4. L’ACCOMPAGNEMENT EN STRUCTURE AIO

4.6. Une typologie de l’accompagnement aux bénéficiaires

4.6.3. Un accompagnement prescrit

Pôle 2) Un « accompagnement prescrit » privilégiant le suivi de parcours, dont les étapes sont cadrées, parfois dans le temps et définies préalablement par la structure. La réponse aux besoins du bénéficiaire se fait en termes de prestations, d’offre de service. Le bénéficiaire entre dans un parcours en fonction de caractéristiques précises. Il s’agit plutôt d’une logique d’action institutionnelle, on part des normes de la structure pour répondre aux besoins des individus.

Cet accompagnement se décline également de deux manières :

Une logique de traitement

Une logique de traitement de la demande engendrée par les normes et façon de faire de chaque structure qui définit, voir standardise, les pratiques de l’accompagnement. On parle de « Parcours ».

Les parcours intégrés par le bénéficiaire sont normés en termes de durée, d’étapes, de fréquence de rendez-vous et d’objectifs (ou paliers).

« Le suivi mensuel n’existe plus. Il y a trois façons de suivre les demandeurs d’emploi :

- le parcours renforcé, pour favoriser une recherche d’emploi, avec des rendez-vous 1 ou 2 fois par mois.

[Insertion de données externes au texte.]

(* ===== verification/VfsFile.v ===== *)
(** * Open files (sys/vfs/node.c, sys/vfs/ffs/ffs_callbacks.c, sys/vfs/vfs.c)

    Files of the in-memory file system and the calls on file descriptors.  A
    call is given the context of the caller, in whose memory its buffer lies; a
    read gives the context with the bytes in place.  The entries of a directory
    are listed in the order of the map of its children, and given as entries
    instead of their bytes. *)

From S2P Require Import Prelude Pages HeapSpec Block FfsNode Vfs VfsPath Scheduler.

Definition SEEK_SET : Z := 0.
Definition SEEK_CUR : Z := 1.
Definition SEEK_END : Z := 2.

Definition O_RDONLY : Z := Z.shiftl 1 0.
Definition O_WRONLY : Z := Z.shiftl 1 1.
Definition O_RDWR : Z := Z.shiftl 1 2.
Definition O_APPEND : Z := Z.shiftl 1 3.
Definition O_TRUNC : Z := Z.shiftl 1 4.
Definition O_EXCL : Z := Z.shiftl 1 5.
Definition O_CREAT : Z := Z.shiftl 1 6.

Definition has_flag (flags flag : Z) : bool := negb (Z.land flags flag =? 0).

Definition sizeof_directory_entry : Z := 264.
Definition sizeof_ffs_file_data : Z := 12.

Section Files.
Context {H P : Type} `{KernelHeap H} `{PageSource P}.

Abbreviation vfs := (vfs_t H P).

Definition file_at (st : vfs) (f : Z) : outcome vfs_file_t := of_option (v_files st !! f).
Definition put_file (st : vfs) (f : Z) (x : vfs_file_t) : vfs := vs_files st (<[f := x]> (v_files st)).
Definition data_at (st : vfs) (d : Z) : outcome ffs_node_data_t := of_option (v_datas st !! d).

(** A null file comes back when the flags do not suit or the heap has no room. *)
Definition vfs_fileCreate (st : vfs) (node flags data : Z) : outcome (Z * vfs) :=
  if negb (has_flag flags O_RDONLY) && negb (has_flag flags O_WRONLY) && negb (has_flag flags O_RDWR) then Ok (NULL, vs_errno st EINVAL) else
  let* n := node_at st node in
  if bool_decide (n_type n = vfs_nodeTypeDirectory) && (has_flag flags O_WRONLY || has_flag flags O_RDWR) then Ok (NULL, vs_errno st EINVAL) else
  let* (f, st) := vfs_alloc st sizeof_vfs_file in
  if f =? NULL then Ok (NULL, st) else
  let* st := vfs_nodeRetain st node in
  let offset := if bool_decide (n_type n = vfs_nodeTypeFile) && has_flag flags O_APPEND then n_size n else 0 in
  Ok (f, put_file st f (VfsFile node offset flags data)).

Definition vfs_fileDelete (st : vfs) (f : Z) : outcome vfs :=
  let* file := file_at st f in
  let* st := vfs_nodeRelease st (f_node file) in
  let* st := vfs_hfree st f in
  Ok (vs_files st (delete f (v_files st))).

(** [strcpy(temp->name, entry->name)] and the rest of the loop's body *)
Fixpoint list_entries (st : vfs) (l : list Z) : outcome (list vfs_directory_entry_t) :=
  match l with
  | [] => Ok []
  | c :: l' =>
      let* n := node_at st c in
      let* es := list_entries st l' in
      Ok (DirEntry (n_id n) (n_name n) (n_type n) :: es)
  end.

(** The entries of a directory are copied when it is opened. *)
Definition open_directory (st : vfs) (f node : Z) : outcome vfs :=
  let* n := node_at st node in
  let* childs := childs_of n in
  let count := Z.of_nat (size childs) in
  let pages := VM_PAGE_COUNT (u32 (count * sizeof_directory_entry)) in
  let '(data, pg) := mm_alloc (v_pages st) pages in
  let st := vs_pages st pg in
  let* es := list_entries st (snd <$> map_to_list childs) in
  let* _ := if (data =? NULL) && (0 <? count) then Fault else Ok tt in
  let* (d, st) := vfs_alloc st sizeof_ffs_file_data in
  let* _ := if d =? NULL then Fault else Ok tt in
  let* file := file_at st f in
  let st := vs_dirs st (<[d := FfsFileData data es count pages]> (v_dirs st)) in
  Ok (put_file st f (VfsFile (f_node file) (f_offset file) (f_flags file) d)).

(** [data->size = 0; node->size = 0] for a node that has data *)
Definition truncate (st : vfs) (node : Z) : outcome vfs :=
  let* n := node_at st node in
  if n_data n =? NULL then Ok st else
  let* d := data_at st (n_data n) in
  update_node (vs_datas st (<[n_data n := set_dataSize d 0]> (v_datas st))) node (fun n => nd_size n 0).

Definition ffs_fileOpen (st : vfs) (node flags : Z) : outcome (Z * vfs) :=
  let* (f, st) := vfs_fileCreate st node flags NULL in
  let* st :=
    if f =? NULL then Ok st else
    let* n := node_at st node in
    if bool_decide (n_type n = vfs_nodeTypeDirectory) then open_directory st f node else Ok st in
  let* st := if has_flag flags O_TRUNC then truncate st node else Ok st in
  Ok (f, st).

Definition ffs_fileClose (st : vfs) (f : Z) : outcome vfs :=
  let* file := file_at st f in
  let* st :=
    if f_data file =? NULL then Ok st else
    let* d := of_option (v_dirs st !! f_data file) in
    let st := vs_pages st (mm_free (v_pages st) (fd_entries d) (fd_pages d)) in
    let* st := vfs_hfree st (f_data file) in
    Ok (vs_dirs st (delete (f_data file) (v_dirs st))) in
  vfs_fileDelete st f.

Definition move_file (file : vfs_file_t) (offset : Z) : vfs_file_t := VfsFile (f_node file) offset (f_flags file) (f_data file).

Definition with_errno (st : vfs) (errno : option Z) : vfs := match errno with Some e => vs_errno st e | None => st end.

Definition ffs_fileWrite (st : vfs) (c : context_t) (f ptr size : Z) : outcome (Z * vfs) :=
  let* file := file_at st f in
  let* st := vfs_nodeLock st (f_node file) in
  let* n := node_at st (f_node file) in
  let* d := data_at st (n_data n) in
  let* (written, errno, d, pg) := ffs_node_writeData c (v_pages st) d (f_offset file) ptr size in
  let st := with_errno (vs_datas (vs_pages st pg) (<[n_data n := d]> (v_datas st))) errno in
  let* st :=
    if written =? SIZE_ERROR then Ok st else
    let* st := update_node st (f_node file) (fun n => nd_size n (d_size d)) in
    Ok (put_file st f (move_file file (u32 (f_offset file + written)))) in
  let* st := vfs_nodeUnlock st (f_node file) in
  Ok (written, st).

Definition ffs_fileRead (st : vfs) (c : context_t) (f ptr size : Z) : outcome (Z * context_t * vfs) :=
  let* file := file_at st f in
  let* st := vfs_nodeLock st (f_node file) in
  let* n := node_at st (f_node file) in
  let* d := data_at st (n_data n) in
  let* (read, errno, c, d) := ffs_node_readData c d (f_offset file) ptr size in
  let st := with_errno (vs_datas st (<[n_data n := d]> (v_datas st))) errno in
  let st := if read =? SIZE_ERROR then st else put_file st f (move_file file (u32 (f_offset file + read))) in
  let* st := vfs_nodeUnlock st (f_node file) in
  Ok (read, c, st).

(** An unknown [whence] leaves the node locked. *)
Definition ffs_fileSeek (st : vfs) (f offset whence : Z) : outcome (Z * vfs) :=
  let* file := file_at st f in
  let* st := vfs_nodeLock st (f_node file) in
  let* n := node_at st (f_node file) in
  let target (base : Z) : outcome (Z * vfs) :=
    let toffset := u32 (base + offset) in
    let* d := data_at st (n_data n) in
    let '(moved, st) := if toffset <=? d_size d then (s32 toffset, put_file st f (move_file file toffset)) else (-1, st) in
    let* st := vfs_nodeUnlock st (f_node file) in
    Ok (moved, st) in
  if whence =? SEEK_SET then target 0
  else if whence =? SEEK_CUR then target (f_offset file)
  else if whence =? SEEK_END then let* d := data_at st (n_data n) in target (d_size d)
  else Ok (-1, vs_errno st EINVAL).

(** The entries delivered are given with their number. *)
Definition ffs_dirRead (st : vfs) (c : context_t) (f entp count : Z) : outcome (Z * list vfs_directory_entry_t * vfs) :=
  let* file := file_at st f in
  let* st := vfs_nodeLock st (f_node file) in
  let* d := of_option (v_dirs st !! f_data file) in
  let left := u32 (fd_count d - f_offset file) in
  let count := Z.min left count in
  let* (read, es, st) :=
    if 0 <? count then
      let bytes := u32 (count * sizeof_directory_entry) in
      if (entp =? NULL) || (bytes =? 0) then Ok (-1, [], vs_errno st EINVAL) else
      let* place := buffer_at c entp bytes in
      match place with
      | inr errno => Ok (-1, [], vs_errno st errno)
      | inl _ =>
          if Z.of_nat (length (fd_list d)) <? f_offset file + count then Fault else
          Ok (s32 count, take (Z.to_nat count) (drop (Z.to_nat (f_offset file)) (fd_list d)), put_file st f (move_file file (u32 (f_offset file + count))))
      end
    else Ok (0, [], st) in
  let* st := vfs_nodeUnlock st (f_node file) in
  Ok (read, es, st).

(** ** The calls on file descriptors (vfs.c) *)

Context (garbage : Z -> bool).

(** Both branches of [vfs_open] end by storing the file or giving the
    descriptor back. *)
Definition install (st : vfs) (pr : process_t) (fd file : Z) : outcome (Z * process_t * vfs) :=
  if file =? NULL then let* pr := process_releaseFiledescriptor pr fd in Ok (-1, pr, st)
  else let* pr := process_setFileForFiledescriptor pr fd file in Ok (fd, pr, st).

Definition vfs_open (st : vfs) (pr : process_t) (now chdir : Z) (path : name) (flags : Z) : outcome (Z * process_t * vfs) :=
  let '(fd, pr) := process_allocateFiledescriptor pr in
  if fd =? -1 then Ok (-1, pr, vs_errno st EMFILE) else
  let* (node, st) := vfs_resolvePath st chdir path in
  if negb (node =? NULL) then
    if has_flag flags O_EXCL then install (vs_errno st EEXIST) pr fd NULL else
    let* (file, st) := ffs_fileOpen st node flags in
    install st pr fd file
  else if has_flag flags O_CREAT then
    let* (parent, s, st) := vfs_resolvePathToParent st chdir path in
    let* _ := node_at st parent in
    let* s := of_option s in
    let* (node, st) := ffs_createFile garbage st now parent s in
    let* (file, st) := ffs_fileOpen st node flags in
    install st pr fd file
  else install (vs_errno st ENOENT) pr fd NULL.

Definition vfs_close (st : vfs) (pr : process_t) (fd : Z) : outcome (Z * process_t * vfs) :=
  let* f := process_fileWithFiledescriptor pr fd in
  if f =? NULL then Ok (-1, pr, st) else
  let* st := ffs_fileClose st f in
  let* pr := process_releaseFiledescriptor pr fd in
  Ok (0, pr, st).

Definition vfs_write (st : vfs) (c : context_t) (pr : process_t) (fd ptr size : Z) : outcome (Z * vfs) :=
  let* f := process_fileWithFiledescriptor pr fd in
  if f =? NULL then Ok (SIZE_ERROR, vs_errno st EBADF) else
  let* file := file_at st f in
  if negb (has_flag (f_flags file) O_WRONLY || has_flag (f_flags file) O_RDWR) then Ok (SIZE_ERROR, vs_errno st EBADF) else
  let* n := node_at st (f_node file) in
  if bool_decide (n_type n = vfs_nodeTypeDirectory) then Ok (SIZE_ERROR, vs_errno st EISDIR) else
  ffs_fileWrite st c f ptr size.

Definition vfs_read (st : vfs) (c : context_t) (pr : process_t) (fd ptr size : Z) : outcome (Z * context_t * vfs) :=
  let* f := process_fileWithFiledescriptor pr fd in
  if f =? NULL then Ok (SIZE_ERROR, c, vs_errno st EBADF) else
  let* file := file_at st f in
  if negb (has_flag (f_flags file) O_RDONLY || has_flag (f_flags file) O_RDWR) then Ok (SIZE_ERROR, c, vs_errno st EBADF) else
  let* n := node_at st (f_node file) in
  if bool_decide (n_type n = vfs_nodeTypeDirectory) then Ok (SIZE_ERROR, c, vs_errno st EISDIR) else
  ffs_fileRead st c f ptr size.

Definition vfs_seek (st : vfs) (pr : process_t) (fd offset whence : Z) : outcome (Z * vfs) :=
  let* f := process_fileWithFiledescriptor pr fd in
  if f =? NULL then Ok (-1, vs_errno st EBADF) else ffs_fileSeek st f offset whence.

Definition vfs_readDir (st : vfs) (c : context_t) (pr : process_t) (fd entp count : Z) : outcome (Z * list vfs_directory_entry_t * vfs) :=
  let* f := process_fileWithFiledescriptor pr fd in
  if f =? NULL then Ok (-1, [], vs_errno st EBADF) else
  let* file := file_at st f in
  let* n := node_at st (f_node file) in
  if bool_decide (n_type n = vfs_nodeTypeFile) then Ok (-1, [], vs_errno st ENOTDIR) else
  ffs_dirRead st c f entp count.
End Files.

- le parcours guidé : on les voit obligatoirement à 4 et 9 mois et en fonction des éléments qu’ils nous donnent, on fixe des jalons intermédiaires à 6 mois par exemple à 1 an : on donne des axes de recherches de réflexion, des actes à faire avec la maison de l’emploi, notamment sur des ateliers. On leur demande de prendre contact, d’aller sur ces ateliers et au RDV suivant on leur demande ce qu’il en est.

- enfin le parcours en appui. On les voit au 4ème et 9ème mois, mais là c’est pour des personnes très autonomes. » (Entretien Pôle emploi)

Cette standardisation s’explique, notamment pour Pôle emploi, par un grand nombre de dossiers (Portefeuille de Demandeurs d’emploi) à traiter de manière équitable par tous les conseillers. La réponse se fait donc de façon cadrée et en mobilisant une offre de service particulière : « L’objectif est de qualifier la personne, si il n’a pas de diplôme l’amener à une formation CAP ou un BEP par exemple. [...] On a des prestations, dédiées à ça. » (Entretien Pôle emploi)

De nombreux bénéficiaires peuvent pourtant avoir des besoins spécifiques, voir atypique, le risque étant que la structure ne puisse pas les prendre en charge mais doive les renvoyer vers une structure spécialisée (exemple : Mission locale et Cap emploi dans le cadre de la co-traitance avec Pôle emploi).

Une logique de production

Une logique de production est le reflet de l’effet pervers impulsé par les dialogues de gestion État – Région. Pour certains conseillers, les objectifs que la structure doit atteindre sont trop prégnants et impactent leurs actions. L’accompagnement est alors l’occasion de « faire du chiffre ». Les dialogues de gestion sont jugés lourds à porter : « Un dialogue de gestion, c’est dur à vivre » (Entretien Mission locale). L’accompagnement est impacté par la pression que peuvent ressentir les conseillers. Certains s’appliquent donc à prescrire des dispositifs pour satisfaire leurs quotas : « D’autres on va les pousser le CIVIS même s’ils n’en ont pas envie. Mais c’est pour les chiffres. » (Entretien Mission locale). Cette prescription se fait au détriment des bénéficiaires, qui, s’ils ont les caractéristiques adéquates, peuvent se voir proposer une prestation, qu’ils soient réellement prêt ou pas : « On doit en faire beaucoup, on n’a pas toujours le public prêt. On a des phases de remobilisation. Mais on ne peut pas le faire. On est obligé de lui dégoter un contrat même si on sait qu’au fond du fond il n’est peut-être pas prêt » (Entretien Mission locale). Cette dernière logique d’accompagnement doit être prise en compte rapidement pour pallier les effets pervers que les dialogues de gestion peuvent avoir sur la qualité de l’accompagnement.

Tableau n°2

Classification des mots utilisés pour qualifier la notion d’accompagnement au cours des entretiens87

87 Ce tableau a été construit de façon intuitive en regroupant, selon le sens donné, des citations de conseillers évoquant l’accompagnement.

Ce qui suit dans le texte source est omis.